With me, this obsessive bent has turned what was supposed to be a short, quick, fun project, into a house piled high with religious texts, a study partner to argue every word choice with Babylonian-style, and countless hours of compulsive work — another year gone by.

Beyond the famed medieval manuscripts — the illuminated Sarajevo Haggadah, and the German Bird’s Head Haggadah — there are versions geared toward seders of every stripe. There are feminist editions, a vegetarian take for “the Liberated Lamb,” “The Anonymous Haggadah” for 12-steppers, one for the United States Armed Forces, the Santa Cruz liturgy, which is both “gender-neutral and God-name-Free,” and a Facebook Haggadah that ends by threatening a twitter version for next year (Google it yourself).
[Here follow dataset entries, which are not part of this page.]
Lemma serve_query_ok env text x : session_ok x → does anything handled_ok (serve_query runtimeParams copy_text env text x).
Proof.
  intros Hx. unfold serve_query. destruct (failed x); [by apply stay_ok|].
  assert (session_ok (ensureSession x)) as Hx' by (by destruct Hx).
  destruct (decide _).
  { eapply does_bind; [apply (does_anything quiet), handleCopyQuery_frame|]. intros r Hr. apply does_ret. by eapply copied_ok. }
  destruct (containsCopyStatement _); [by apply stay_ok|]. destruct (needs_session _ _ _ _).
  - cbv zeta. apply does_then; [eauto with does|]. intros [o|]; apply does_ret; [|done]. apply handled_some. by destruct Hx.
  - intros h. unfold pooled_query. destruct (pooledquery.handleQuery _ _ _ _ _) as [o|].
    + eexists. split_and!; [done | by apply Forall_true|]. apply handled_some. by destruct Hx.
    + exists []. rewrite app_nil_r. by split_and!.
Qed.
Lemma serve_copy_ok m x :
  requests m = false → session_ok x → does anything handled_ok (serve_copy copy_text m x).
Proof.
  intros Hm Hx. assert (∀ r : copied, copy_frame x r →
    handled_ok match r with None => None | Some (x, outs, ok) => Some (if ok : bool then x else with_failed false x, outs) end) as Hr.
  { intros [[[x' outs] ok]|] Hf; [|done]. apply handled_some. apply (session_frame x x') in Hx; [|by eapply Hf].
    destruct ok; [done|]. by destruct Hx. }
  assert (∀ c, session_ok (with_failed false (with_copy c x))) by (intros; by destruct Hx).
  unfold serve_copy. cbv zeta. destruct m; try discriminate Hm;
    (destruct (copyAborted _); [by apply stay_ok|]; destruct (_ || _); [by apply fail_ok|];
     eapply does_bind; [first [apply (does_anything quiet), handleCopyData_frame | apply (does_anything quiet), handleCopyCompletion_frame; reflexivity]|];
     intros r Hf; by apply does_ret, Hr).
Qed.
(* ===== verification/Traffic.v ===== *)
(** What a session sends its Burrows for requests of the extended query
    protocol: which messages, to whom, and how often a portal runs. *)
From S2P Require Import Prelude.
From S2P Require Import GoStrings.
From S2P Require Import GoNumbers.
From S2P Require Import GoStd.
From S2P Require Import Schema.
From S2P Require Import ShardKey.
From S2P Require Import PgQuery.
From S2P Require Import Router.
From S2P Require Import RoutePlan.
From S2P Require Import CopyRouter.
From S2P Require Import Session.
From S2P Require Import FleetDdl.
From S2P Require Import Wire.
From S2P Require Import TwoPhase.
From S2P Require Import QueryHandler.
From S2P Require Import Fanout.
From S2P Require Import Statements.
From S2P Require Import PooledQuery.
From S2P Require Import Extended.
From S2P Require Import CopyHandlers.
From S2P Require Import Serve.
From S2P Require Import Pipeline.

Module traffic.
Import schema session fleetddl wire twophase queryhandler statements extended copyhandlers serve pipeline.

(** * Executions *)

Definition is_execute (m : FrontendMessage) : bool := match m with Execute _ _ => true | _ => false end.
(** The requests that run a portal, with the Burrow that receives them. *)
Definition execution (e : xevent) : option (string * list FrontendMessage) :=
  match e with
  | Exchanged burrow ms _ => if existsb is_execute ms then Some (burrow, ms) else None
  | _ => None
  end.
Definition executions (l : list xevent) : list (string * list FrontendMessage) := omap execution l.
Definition runs_nothing (e : xevent) : Prop := execution e = None.

Lemma executions_execute l burrow ms : executions l = [(burrow, ms)] → existsb is_execute ms = true.
Proof.
  intros E. assert ((burrow, ms) ∈ executions l) as (e & _ & He)%list_elem_of_omap by (rewrite E; by left).
  destruct e; try done. cbn in He. by destruct (existsb _ _) eqn:?; simplify_eq.
Qed.
Lemma executions_app l1 l2 : executions (l1 ++ l2) = executions l1 ++ executions l2.
Proof. apply omap_app. Qed.
Lemma executions_none l : Forall runs_nothing l → executions l = [].
Proof. induction 1 as [|e l He Hl IH]; [done|]. unfold executions. cbn. unfold runs_nothing in He. by rewrite He. Qed.
Lemma executions_cons e l : (executions (e :: l)).*1 = (executions [e]).*1 ++ (executions l).*1.
Proof. change (e :: l) with ([e] ++ l). by rewrite executions_app, fmap_app. Qed.
Lemma executions_sublist b ms r l T :
  (executions l).*1 `sublist_of` T → (executions (Exchanged b ms r :: l)).*1 `sublist_of` b :: T.
Proof.
  intros Hl. rewrite executions_cons. unfold executions at 1. cbn. destruct (existsb _ _); cbn; [by apply sublist_skip | by apply sublist_cons].
Qed.

(** * Messages that run no portal *)

Lemma quiet_nothing e : quiet e → runs_nothing e.
Proof.
  destruct e as [|b ms r| | |]; try done. unfold runs_nothing. cbn. intros Hq.
  assert (existsb is_execute ms = false) as ->; [|done]. induction ms as [|m ms IH]; [done|]. cbn in Hq |- *.
  apply orb_false_iff in Hq as [H1 H2]. rewrite (IH H2). by destruct m.
Qed.

(** [m] adds events in [P], and runs portals on Burrows of [T], in order. *)
Definition emits {A} (P : xevent → Prop) (T : list string) (m : X A) : Prop :=
  ∀ h, ∃ l, (m h).1 = h ++ l ∧ Forall P l ∧ (executions l).*1 `sublist_of` T.

Definition silent (P : xevent → Prop) (e : xevent) : Prop := P e ∧ runs_nothing e.

Section emits.
Context {A B : Type} (P : xevent → Prop) (T : list string).
Lemma emits_silent (Q : A → Prop) (m : X A) : does (silent P) Q m → emits P T m.
Proof.
  intros Hm h. destruct (Hm h) as (l & E & Hl & _). exists l. apply Forall_and in Hl as [? ?]. split_and!; [done..|].
  rewrite executions_none by done. apply sublist_nil_l.
Qed.
Lemma emits_ret (a : A) : emits P T (mret a).
Proof. apply (emits_silent (λ _, True)). by apply does_ret. Qed.
Lemma emits_after (Q : A → Prop) (m : X A) (k : A → X B) :
  does (silent P) Q m → (∀ a, Q a → emits P T (k a)) → emits P T (m ≫= k).
Proof.
  intros Hm Hk h. unfold mbind, X_bind. destruct (Hm h) as (l & E & Hl & Ha). destruct (m h) as [h' a]. cbn in E, Ha. subst h'.
  destruct (Hk a Ha (h ++ l)) as (l' & E & Hl' & Hb). exists (l ++ l'). apply Forall_and in Hl as [? ?].
  rewrite E, app_assoc. split_and!; [done | by apply Forall_app|]. by rewrite executions_app, executions_none.
Qed.
Lemma emits_before (m : X A) (k : A → X B) :
  emits P T m → (∀ a, does (silent P) (λ _, True) (k a)) → emits P T (m ≫= k).
Proof.
  intros Hm Hk h. unfold mbind, X_bind. destruct (Hm h) as (l & E & Hl & Ha). destruct (m h) as [h' a]. cbn in E. subst h'.
  destruct (Hk a (h ++ l)) as (l' & E & Hl' & Hb). exists (l ++ l'). apply Forall_and in Hl' as [? ?].
  rewrite E, app_assoc. split_and!; [done | by apply Forall_app|]. by rewrite executions_app, (executions_none l'), app_nil_r.
Qed.
End emits.

Lemma silent_quiet (P : xevent → Prop) e : (∀ e, quiet e → P e) → quiet e → silent P e.
Proof. intros HP He. split; [by apply HP | by apply quiet_nothing]. Qed.
Lemma does_silent {A} (P : xevent → Prop) (Q : A → Prop) (m : X A) :
  (∀ e, quiet e → P e) → does quiet Q m → does (silent P) Q m.
Proof. intros HP Hm. eapply does_impl; [exact Hm | | done]. intros e. by apply silent_quiet. Qed.

Section quiet.
Context `{Floats} `{PgQuery} `{GoStd} `{MapOrder} `{Connections}.
Context (scan_binary : Z → bytes → option string) (runtimeParams : list (string * string))
  (copy_text : copyrouter.error → string) (env : environment).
The Haggadah advises us to venture-off and learn but when it comes to choosing a liturgy, I don’t venture far. I came to discover that there’s no one more fiercely traditional than a fallen Jew, and found myself recoiling in horror when an ancient Hebrew word-puzzle was absent from the text I’m using as a guide (don’t worry, I put it back).

In the middle of all the figuring and arguing, the pondering of biblical prose, I often find myself remembering, a sweet side effect I didn’t expect. I remember the ritual search for hametz the night before the holiday: a little boy standing in a darkened basement at my father’s side, a lighted candle aloft, a feather in hand, ready to sweep up any crumbs missed along the way.
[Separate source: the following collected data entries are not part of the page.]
(** Two rows of a batch: the second is never inserted. *)
Definition pending_delete : pendingExtended := {|
  pe_targets := ["a"]; pe_bind := bind_delete; pe_describe := None; pe_execute := Some ("", 0);
  pe_portalName := ""; pe_portal := zero_portal; pe_statement := delete_prepared |}.
Definition second_statement : list xevent * handled :=
  serveQueries no_binary [] text_errors [(two_burrows, Bind bind_delete); (two_burrows, Execute "" 7); (two_burrows, Sync)]
    (with_pending (Some pending_delete) prepared_session) [].
Lemma pipelined_execute_lost_witness :
  (executions second_statement.1).*1 = ["a"] ∧
  ∃ p', one_of_limits pending_delete "" 0 7 p' ∧
    Forall (λ e, e.2 = batch_of p' ∨ e.2 = Parse (parse_of delete_prepared) :: batch_of p') (executions second_statement.1).
Proof.
  destruct (pipelined_execute_lost no_binary [] text_errors two_burrows pending_delete bind_delete 0 7
    (with_pending (Some pending_delete) prepared_session) [] eq_refl eq_refl eq_refl) as (l & r & p' & E & Hlim & _ & Hl).
  change (serveQueries _ _ _ _ _ _) with second_statement in E. split; [vm_compute; reflexivity|].
  exists p'. split; [exact Hlim|]. rewrite E. exact Hl.
Defined.

Example batch_of_two_runs_once :
  length (executions (serveQueries no_binary [] text_errors
    [(two_burrows, Bind bind_delete); (two_burrows, Execute "" 0);
     (two_burrows, Bind bind_delete); (two_burrows, Execute "" 0); (two_burrows, Sync)] prepared_session []).1) = 1%nat.
Proof. vm_compute. reflexivity. Qed.

(** Burrow [b] cannot prepare the transaction. *)
Definition refusing : Connections := {|
  connect_error := λ _ _, None; write_error := λ _ _ _, None;
  answer := λ _ burrow ms,
    if bool_decide (burrow = "b") && existsb (λ m, match m with Query text => HasPrefix text "PREPARE" | _ => false end) ms
    then {| got := Plain <$> [ErrorMessage (sql_error "53400" "no slots"); ReadyForQuery "I"%char]; broken := None |}
    else {| got := Plain <$> [CommandComplete ""; ReadyForQuery "T"%char]; broken := None |};
  IsPrepared := λ _ _ _, true; ConnectedNames := λ _, ["a"; "b"];
  pooled_result := λ _ _ _, Err (fanout.ConnectionError ""); arrival := λ _ _ names, names |}.
Definition commit_portal : portalState :=
  {| po_sql := "COMMIT"; po_schema := false; po_target := ""; po_routed := false; po_keyedWrite := false |}.
Definition writing : xstate := with_base writing_session prepared_session.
I remember the seasons when Easter and Passover crossed; walking to our suburban Long Island synagogue in a yarmulke and tiny suit, and waving up at the Easter Bunny perched atop one of the town’s fire trucks, the volunteer-fireman Bunny waving back on his rounds. I remember us laughing, my sister and father and I, the firemen too.

It was not lost, the sweetness of it: Passover suit or bunny suit, the firemen in their uniforms and me in mine, an acknowledgment of the different rituals and ceremonies that make up a town.
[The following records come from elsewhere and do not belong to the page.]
(** C6: a COPY FROM STDIN into a sharded table delivers the client's rows. A
    client that is in no COPY sends the statement, its data in any number of
    messages and CopyDone; the environment may change between the messages.
    Unless it is told of an error, the COPY was accepted and ended, and what
    was written to the Burrows is the client's data, cut into lines or tuples:
    each row once, to the Burrow that owns its shard key when the COPY began
    and to no other, with the header, the binary envelope and the end markers
    on every Burrow. The client receives the Burrows' common answer, a tag with
    the number of rows and ReadyForQuery. The registry is one whose placements
    name only served Burrows, as [New] and every refresh of the topology leave
    it. (An error does not end the COPY when it is that of a schema refresh
    between two messages: [refresh_failure_drops_copy_data].) *)
Theorem copy_in_delivers_rows env text plan fragments env_done x h h' x' outs :
  copyrouter.Parse text (registry env) = Ok plan →
  copyrouter.From plan = true → copyrouter.Sharded plan = true →
  copyrouter.ServerSide plan = false → copyrouter.Program plan = false →
  firstSQLKeyword text = "COPY" → failed x = false → copyIn (copy x) = false → copyAborted (copy x) = false →
  NoDup (ShardNames env) →
  (∀ values types b, shardkey.owns (copyrouter.Table plan) values types (registry env) (ShardNames env) b → b ∈ ShardNames env) →
  serveQueries ((env, Query text) :: ((λ f : environment * bytes, (f.1, CopyData f.2)) <$> fragments) ++ [(env_done, CopyDone)])
    x h = (h', Some (x', outs)) →
  told outs ∨
  ∃ chunks l, h' = h ++ l ∧ copyIn (copy x') = false ∧
    copyrouter.partitioned plan (registry env) (ShardNames env) chunks ∧
    concat (copyrouter.Data <$> chunks) = concat fragments.*2 ∧
    Forall (λ c, copyrouter.Target c ≠ "" → copyrouter.Target c ∈ ShardNames env) chunks ∧
    (∀ b, delivered b l = if bool_decide (b ∈ ShardNames env) then meant_for b chunks else []) ∧
    (outs = [send CopyInResponse; ready x'] ∨
     ∃ tag, outs = [send CopyInResponse; send (CommandComplete tag); ready x'] ∧
       let rows := Z.of_nat (length (copyrouter.row_chunks chunks)) in
       (rows ≤ max_int64 → tag = "COPY " +:+ FormatInt rows)).
Proof.
  intros Hp Hfrom Hsh Hside Hprog Hk Hfail Hin Hab Hnd Howns (h1 & x1 & o1 & o2 & Hq & Hrest & ->)%serveQueries_cons; [|done].
  rewrite told_app. destruct (decide (told o1)) as [|Ho1]; [by left; left|]. destruct (decide (told o2)) as [|Ho2]; [by left; right|]. right.
  destruct (serve_copy_query _ _ _ _ _ _ _ _ Hp Hfrom Hsh Hside Hprog Hfail Hk Hin Hab Hq Ho1)
    as [[Hin1 Hab1]|(stream & l0 & Hnew & -> & Hcop & -> & Hl0)].
  { destruct Ho2. destruct fragments as [|[e d] fragments].
    - apply serveQueries_cons in Hrest as (h2 & x2 & o3 & o4 & Hs & _ & ->); [|done].
      apply told_app. left. by eapply serve_done_idle.
    - apply serveQueries_cons in Hrest as (h2 & x2 & o3 & o4 & Hs & _ & ->); [|done].
      apply told_app. left. by eapply serve_data_idle. }
  set (c := {| cs_plan := plan |}) in Hcop.
  destruct (serve_data_all fragments c (ShardNames env) x1 (h ++ l0) h' x' o2 [(env_done, CopyDone)] Hcop Hnd Hrest Ho2)
    as (cs1 & s1 & l1 & x2 & Hf & Hcop2 & Hl1 & Hd).
  apply serveQueries_cons in Hd as (h2 & x3 & o3 & o4 & Hd & [= <- <- <-] & ->); [|done]. rewrite app_nil_r in *.
  destruct (serve_done env_done _ _ _ _ _ _ _ Hcop2 Hnd Hsh Hd Ho2) as (cs2 & s2 & l2 & Hfin & -> & Hl2 & Hin' & Houts).
  cbn in Hf, Hfin. exists (cs1 ++ cs2), (l0 ++ l1 ++ l2).
  pose proof (copyrouter.stream_partitioned _ _ _ _ _ _ _ _ _ Hnew Hf Hfin) as Hpart.
  split_and!; try done.
  - by rewrite !app_assoc.
  - pose proof Hnew as Hnew'. unfold copyrouter.NewStream in Hnew'. destruct (fail_if _ _); [|done]. injection Hnew' as Hnew'.
    apply copyrouter.Finish_prefix in Hfin as [Hfin _]. apply copyrouter.feed_app, copyrouter.Write_prefix in Hf.
    rewrite <- Hnew' in Hf. cbn in Hf. by rewrite fmap_app, concat_app, <- Hfin.
  - apply copyrouter.partitioned_owned in Hpart. eapply Forall_impl; [exact Hpart|]. intros ch Hch Hne. cbn in Hch.
    destruct (Hch Hne) as (values & types & Ho). by eapply Howns.
  - intros b. rewrite <- chunks_meant, delivered_app, Hl0. by apply reaches_app.
  - destruct Houts as [->|(tags & tag & Hm & ->)]; [by left|]. right. exists tag. split; [done|]. cbv zeta. intros Hrows.
    pose proof (copyrouter.stream_rows _ _ _ _ _ _ _ _ _ Hnew Hf Hfin) as Hcount.
    rewrite swrap_small in Hcount by (split; [unfold min_int64; lia | exact Hrows]). rewrite Hcount in Hm.
    eapply merged_sharded_tag; [exact Hm | lia].
Qed.
End session.
(** * Failures *)

(** when the refresh of the schema registry that another session
    owes fails, COPY data that has just arrived is thrown away and the COPY
    goes on: the Burrows then receive the later data, and commit it, as if the
    lost data had never been sent. *)
Theorem refresh_failure_drops_copy_data scan_binary runtimeParams bad good d1 m x h message :
  schemaRefreshPending (srv x) = true → refresh bad = Some message →
  ∃ x', serve_step scan_binary runtimeParams copy_text bad (CopyData d1) x h =
      (h, Some (x', [send (ErrorMessage (refresh_error message))])) ∧
    copy x' = copy x ∧ base x' = base x ∧
    serveQueries scan_binary runtimeParams copy_text [(bad, CopyData d1); (good, m)] x h =
      (r ← serveQueries scan_binary runtimeParams copy_text [(good, m)] x';
       mret (match r with
             | None => None
             | Some (x2, outs) => Some (x2, send (ErrorMessage (refresh_error message)) :: outs)
             end)) h.
Proof.
  intros Hp Hr. eexists. split; [|split; [|split]].
  - unfold serve_step. cbn [cloneFrontendMessage schema_barrier]. rewrite Hp, orb_true_r. unfold refreshSchemaAfterDDL. rewrite Hr.
    cbn [simple_query]. reflexivity.
  - done.
  - done.
  - cbn [serveQueries]. unfold mbind at 1, X_bind at 1.
    unfold serve_step at 1. cbn [cloneFrontendMessage schema_barrier]. rewrite Hp, orb_true_r. unfold refreshSchemaAfterDDL. rewrite Hr.
    cbn [simple_query]. done.
Qed.

(** when a Burrow fails during COPY TO STDOUT, the Burrows after it
    are not read at all: what they have already been asked to send stays on
    their connections. *)
Theorem copy_out_failure_leaves_unread plan count index target targets tags sent x h e :
  let r := answer h target [] in
  (copy_out_messages copy_text plan {| co_output := copyrouter.NewOutputStream plan index count;
     co_tags := tags; co_error := None; co_sent := sent |} (got r)).2 = None →
  broken r = None →
  co_error (copy_out_messages copy_text plan {| co_output := copyrouter.NewOutputStream plan index count;
     co_tags := tags; co_error := None; co_sent := sent |} (got r)).1 = Some e →
  ∃ x' outs, copy_out copy_text plan count index (target :: targets) tags sent x h =
      (h ++ [Exchanged target [] r], Some (x', outs ++ backend_error e x', false)) ∧
    transactionFailed (base x') = transaction (base x).
Proof.
  intros r Hm Hb He. cbn [copy_out]. unfold mbind, X_bind, receive. fold r.
  destruct (copy_out_messages _ _ _ _) as [c failure]. cbn in Hm, He. rewrite Hm, Hb, He. eexists _, (co_sent c). split; [done|]. done.
Qed.
End copy.

(** * Witnesses *)

(** Burrows that accept a COPY, take the data and count one row for each message. *)
Definition writes (burrow : string) (h : list xevent) : Z :=
  Z.of_nat (length (filter (λ e, delivery burrow e ≠ []) h)).
Definition copying_burrows : Connections := {|
  connect_error := λ _ _, None; write_error := λ _ _ _, None;
  answer := λ h burrow ms,
    {| got := match ms with
              | Query _ :: _ => [Plain CopyInResponse]
              | _ => [Plain (CommandComplete ("COPY " +:+ FormatInt (writes burrow h))); Plain (ReadyForQuery "I"%char)]
              end; broken := None |};
  IsPrepared := λ _ _ _, false; ConnectedNames := λ _, ["a"; "b"];
  pooled_result := λ _ _ _, Err (fanout.ConnectionError ""); arrival := λ _ _ names, names |}.
#[local] Existing Instances toy_floats delete_parser toy_std canonical_order copying_burrows.

Definition text_errors (e : copyrouter.error) : string := "".
Definition accounts_plan : copyrouter.Plan := copyrouter.accounts_copy_plan copyrouter.FormatText.
Definition accounts_stream : copyStreamState := {|
  cs_plan := accounts_plan; cs_registry := accounts; cs_burrows := ["a"; "b"]; cs_stream := copyrouter.start |}.
Definition in_copy : xstate := with_active true (with_copy {|
  copyIn := true; copyTargets := ["a"; "b"]; copyPlan := Some accounts_plan; copyStream := Some accounts_stream;
  copyReplicated := false; copyAborted := false |} (new_state idle_server)).


Definition no_binary (oid : Z) (value : bytes) : option string := None.
(** A COPY of two rows in three messages. *)
Definition copy_text_sql : string := "COPY accounts (name, region, tenant_id) FROM STDIN".
Definition copy_parser : PgQuery := parses_to [raw_stmt copyrouter.accounts_copy].
Definition copy_messages : list (environment * FrontendMessage) :=
  (two_burrows, Query copy_text_sql)
  :: ((λ f : environment * bytes, (f.1, CopyData f.2)) <$> ((two_burrows,.) <$> copyrouter.accounts_fragments))
  ++ [(two_burrows, CopyDone)].
Definition parsed_plan : copyrouter.Plan := copyrouter.set_syntax accounts_plan copyrouter.TAB "\N" false copyrouter.ZERO copyrouter.ZERO "UTF8".
Lemma accounts_owned table values types b :
  shardkey.owns table values types accounts ["a"; "b"] b → b ∈ ["a"; "b"].
Proof.
  intros (canonical & _ & [[Hn _]|(_ & _ & _ & Hb)]); [|done]. exfalso. revert Hn.
  unfold VShardCountFor, table_placement. destruct (tableVShards accounts) as [m|] eqn:E; by vm_compute in E.
Qed.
And the rituals in our home were many. I remember stealing and hiding the afikoman during the endless Seder meal (a tradition meant to keep youngsters awake). I remember all the preparation that went into that meal, the heavy brass mortar and pestle in a kitchen filled with steam, and the dishes — my great-great grandmother’s china, used two nights a year for 100 and more. The wine was decanted into carafes, the salt served in filigreed silver wells. We were not fancy people, CorningWare white the rest of the year. But these two nights, remembering slavery, were to be celebrated as if we were kings, the poor seated with princes, all meant to recline.

I remember when the herbs were dipped, the horseradish eaten, and I can still see the grown-up faces turning fiery red. I remember the egg served in salt water (a family tradition). And I remember all the sweet wine drunk, and a drunk little boy sliding under the table, which I retell here but don’t recall. I remember — a strange thought in this year of my father’s death — that, aside from my mother, sister and me, everyone else from those dinners is gone. The individual Passovers now melt together into warm memories of relatives long dead.

What I most remember, though, what stays most vivid, is the Haggadah itself — the words and the rhythms, rendered here in the translation I’ve been working on:

Were it our mouths were filled with a singing like the sea,

And our tongues awash with song, as waves-countless,

And our lips to lauding, as the skies are wide,

And our eyes illumined like the sun and the moon,

And our hands spread-out like the eagles of heaven,

And our feet as fleet as fawns,

Still, we would not suffice in thanking You, Lord God-of-us...

In studying this tale built around remembering, I came to see how much it’s also one of looking ahead. These are times of great uncertainty. Even the dream of returning to Zion as “our mouths swell with laughter, and our tongues are overspread with songs of joy,” will take us to a country of walls and war. It is nice then to come away from the translation feeling that the Haggadah is as focused on promise as it is on rescue. As the psalm, from which the above line is taken, ends,

For those that sow with tears, with joy will reap.

Walks-on the walker crying, bearing the sack of seed;

then comes the comer, rejoicing, carrying his sheaves.

Nathan Englander is the author, most recently, of “The Ministry of Special Cases,” a novel.